> [What is needed]
Set out exactly, line by line, the stretch of data below that begins at the line containing "(** ** Threads" and ends at the line containing "Inductive result := RUnit", with both ends kept.

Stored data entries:
-- Opening Marker --

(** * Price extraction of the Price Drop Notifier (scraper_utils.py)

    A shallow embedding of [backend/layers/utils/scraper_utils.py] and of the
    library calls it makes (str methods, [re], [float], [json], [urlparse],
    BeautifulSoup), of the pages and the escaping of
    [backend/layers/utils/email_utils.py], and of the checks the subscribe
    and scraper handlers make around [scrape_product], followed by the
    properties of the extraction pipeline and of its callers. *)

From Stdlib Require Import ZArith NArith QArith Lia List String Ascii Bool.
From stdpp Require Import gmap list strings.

-- Closing Marker --
-- Opening Marker --

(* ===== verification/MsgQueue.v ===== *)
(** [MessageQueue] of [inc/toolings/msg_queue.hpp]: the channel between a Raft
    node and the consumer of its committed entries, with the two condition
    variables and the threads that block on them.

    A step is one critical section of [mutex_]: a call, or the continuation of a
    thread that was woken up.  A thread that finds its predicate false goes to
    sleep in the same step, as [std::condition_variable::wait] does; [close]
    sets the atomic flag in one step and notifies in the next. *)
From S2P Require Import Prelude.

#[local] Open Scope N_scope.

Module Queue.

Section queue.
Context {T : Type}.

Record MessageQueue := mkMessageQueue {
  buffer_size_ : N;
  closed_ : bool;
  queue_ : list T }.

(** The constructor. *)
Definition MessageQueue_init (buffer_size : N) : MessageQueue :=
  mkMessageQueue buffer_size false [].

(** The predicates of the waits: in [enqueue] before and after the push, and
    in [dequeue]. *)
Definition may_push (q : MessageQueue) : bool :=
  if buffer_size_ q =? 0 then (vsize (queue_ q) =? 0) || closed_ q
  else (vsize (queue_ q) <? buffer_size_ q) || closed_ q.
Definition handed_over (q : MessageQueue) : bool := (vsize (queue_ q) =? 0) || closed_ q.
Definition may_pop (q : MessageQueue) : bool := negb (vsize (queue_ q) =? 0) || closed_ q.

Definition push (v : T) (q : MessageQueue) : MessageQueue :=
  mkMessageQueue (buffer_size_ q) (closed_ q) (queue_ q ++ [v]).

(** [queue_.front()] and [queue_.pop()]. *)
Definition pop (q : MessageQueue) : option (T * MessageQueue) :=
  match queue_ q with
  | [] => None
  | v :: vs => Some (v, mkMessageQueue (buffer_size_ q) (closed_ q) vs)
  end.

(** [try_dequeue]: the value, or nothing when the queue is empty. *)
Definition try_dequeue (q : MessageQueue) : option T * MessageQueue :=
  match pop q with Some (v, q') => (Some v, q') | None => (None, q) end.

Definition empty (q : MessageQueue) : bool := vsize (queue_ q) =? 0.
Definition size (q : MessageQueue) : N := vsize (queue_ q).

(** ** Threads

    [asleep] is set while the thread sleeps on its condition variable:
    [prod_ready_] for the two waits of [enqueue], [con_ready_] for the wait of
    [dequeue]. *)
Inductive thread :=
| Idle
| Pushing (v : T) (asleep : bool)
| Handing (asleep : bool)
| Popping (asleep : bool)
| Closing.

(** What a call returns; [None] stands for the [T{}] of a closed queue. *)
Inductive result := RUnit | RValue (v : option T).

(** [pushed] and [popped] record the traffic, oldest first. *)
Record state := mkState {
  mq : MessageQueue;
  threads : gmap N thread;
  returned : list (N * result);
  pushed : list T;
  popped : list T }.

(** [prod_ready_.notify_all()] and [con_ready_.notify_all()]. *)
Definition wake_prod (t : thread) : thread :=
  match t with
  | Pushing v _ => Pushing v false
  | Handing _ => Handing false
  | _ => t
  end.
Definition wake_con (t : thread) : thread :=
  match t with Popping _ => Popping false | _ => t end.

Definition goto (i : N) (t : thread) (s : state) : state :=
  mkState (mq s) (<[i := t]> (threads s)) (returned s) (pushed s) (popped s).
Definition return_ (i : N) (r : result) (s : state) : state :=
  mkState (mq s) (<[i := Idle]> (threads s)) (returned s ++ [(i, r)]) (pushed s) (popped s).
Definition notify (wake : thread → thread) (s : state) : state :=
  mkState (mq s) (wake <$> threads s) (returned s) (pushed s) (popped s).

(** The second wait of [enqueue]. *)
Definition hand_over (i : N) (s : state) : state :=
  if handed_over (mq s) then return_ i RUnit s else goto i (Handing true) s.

-- Closing Marker --
-- Opening Marker --

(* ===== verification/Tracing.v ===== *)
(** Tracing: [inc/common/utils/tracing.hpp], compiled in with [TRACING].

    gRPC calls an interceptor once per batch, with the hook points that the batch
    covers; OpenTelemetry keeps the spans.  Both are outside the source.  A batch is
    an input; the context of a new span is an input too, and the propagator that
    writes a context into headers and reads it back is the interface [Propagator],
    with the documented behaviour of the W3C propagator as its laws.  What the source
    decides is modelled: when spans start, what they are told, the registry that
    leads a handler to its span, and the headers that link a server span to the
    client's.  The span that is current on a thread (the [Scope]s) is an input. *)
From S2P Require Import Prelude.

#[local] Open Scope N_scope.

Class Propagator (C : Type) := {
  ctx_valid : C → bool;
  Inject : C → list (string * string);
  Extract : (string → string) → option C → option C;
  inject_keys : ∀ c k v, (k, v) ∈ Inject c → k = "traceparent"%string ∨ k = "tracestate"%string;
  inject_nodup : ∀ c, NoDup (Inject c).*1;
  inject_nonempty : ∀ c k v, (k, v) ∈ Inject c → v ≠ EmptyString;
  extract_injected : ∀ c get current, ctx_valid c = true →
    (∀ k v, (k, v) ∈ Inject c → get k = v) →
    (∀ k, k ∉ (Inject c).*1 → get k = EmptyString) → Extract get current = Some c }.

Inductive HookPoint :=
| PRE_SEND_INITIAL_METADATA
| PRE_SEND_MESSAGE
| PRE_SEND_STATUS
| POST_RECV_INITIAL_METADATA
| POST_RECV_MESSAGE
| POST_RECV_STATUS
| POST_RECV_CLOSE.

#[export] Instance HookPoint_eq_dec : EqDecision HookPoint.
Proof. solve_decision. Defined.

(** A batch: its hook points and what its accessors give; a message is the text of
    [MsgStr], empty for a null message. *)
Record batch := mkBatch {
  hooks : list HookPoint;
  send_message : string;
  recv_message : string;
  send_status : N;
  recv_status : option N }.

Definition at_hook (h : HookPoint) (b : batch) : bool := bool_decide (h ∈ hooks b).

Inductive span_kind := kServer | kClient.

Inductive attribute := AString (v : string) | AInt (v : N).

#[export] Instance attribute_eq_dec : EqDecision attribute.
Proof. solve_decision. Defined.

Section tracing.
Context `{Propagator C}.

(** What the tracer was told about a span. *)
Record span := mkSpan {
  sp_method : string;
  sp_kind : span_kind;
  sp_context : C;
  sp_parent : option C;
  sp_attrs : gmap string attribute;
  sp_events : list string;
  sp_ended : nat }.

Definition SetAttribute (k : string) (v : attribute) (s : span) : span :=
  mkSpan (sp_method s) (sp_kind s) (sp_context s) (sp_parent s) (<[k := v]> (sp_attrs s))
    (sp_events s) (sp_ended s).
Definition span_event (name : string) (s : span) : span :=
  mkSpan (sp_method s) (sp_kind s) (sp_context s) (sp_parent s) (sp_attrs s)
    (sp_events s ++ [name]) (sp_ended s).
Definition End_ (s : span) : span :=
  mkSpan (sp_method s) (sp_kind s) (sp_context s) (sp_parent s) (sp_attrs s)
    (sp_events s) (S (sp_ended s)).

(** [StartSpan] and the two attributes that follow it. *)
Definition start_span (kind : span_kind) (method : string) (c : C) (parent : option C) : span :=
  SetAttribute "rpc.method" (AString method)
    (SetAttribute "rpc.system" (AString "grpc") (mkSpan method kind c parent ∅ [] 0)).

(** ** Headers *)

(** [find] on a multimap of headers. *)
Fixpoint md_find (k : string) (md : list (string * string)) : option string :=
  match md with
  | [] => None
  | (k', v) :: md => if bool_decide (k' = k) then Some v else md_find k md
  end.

-- Closing Marker --

> [Output of the exercise]
(** ** Threads

    [asleep] is set while the thread sleeps on its condition variable:
    [prod_ready_] for the two waits of [enqueue], [con_ready_] for the wait of
    [dequeue]. *)
Inductive thread :=
| Idle
| Pushing (v : T) (asleep : bool)
| Handing (asleep : bool)
| Popping (asleep : bool)
| Closing.

(** What a call returns; [None] stands for the [T{}] of a closed queue. *)
Inductive result := RUnit | RValue (v : option T).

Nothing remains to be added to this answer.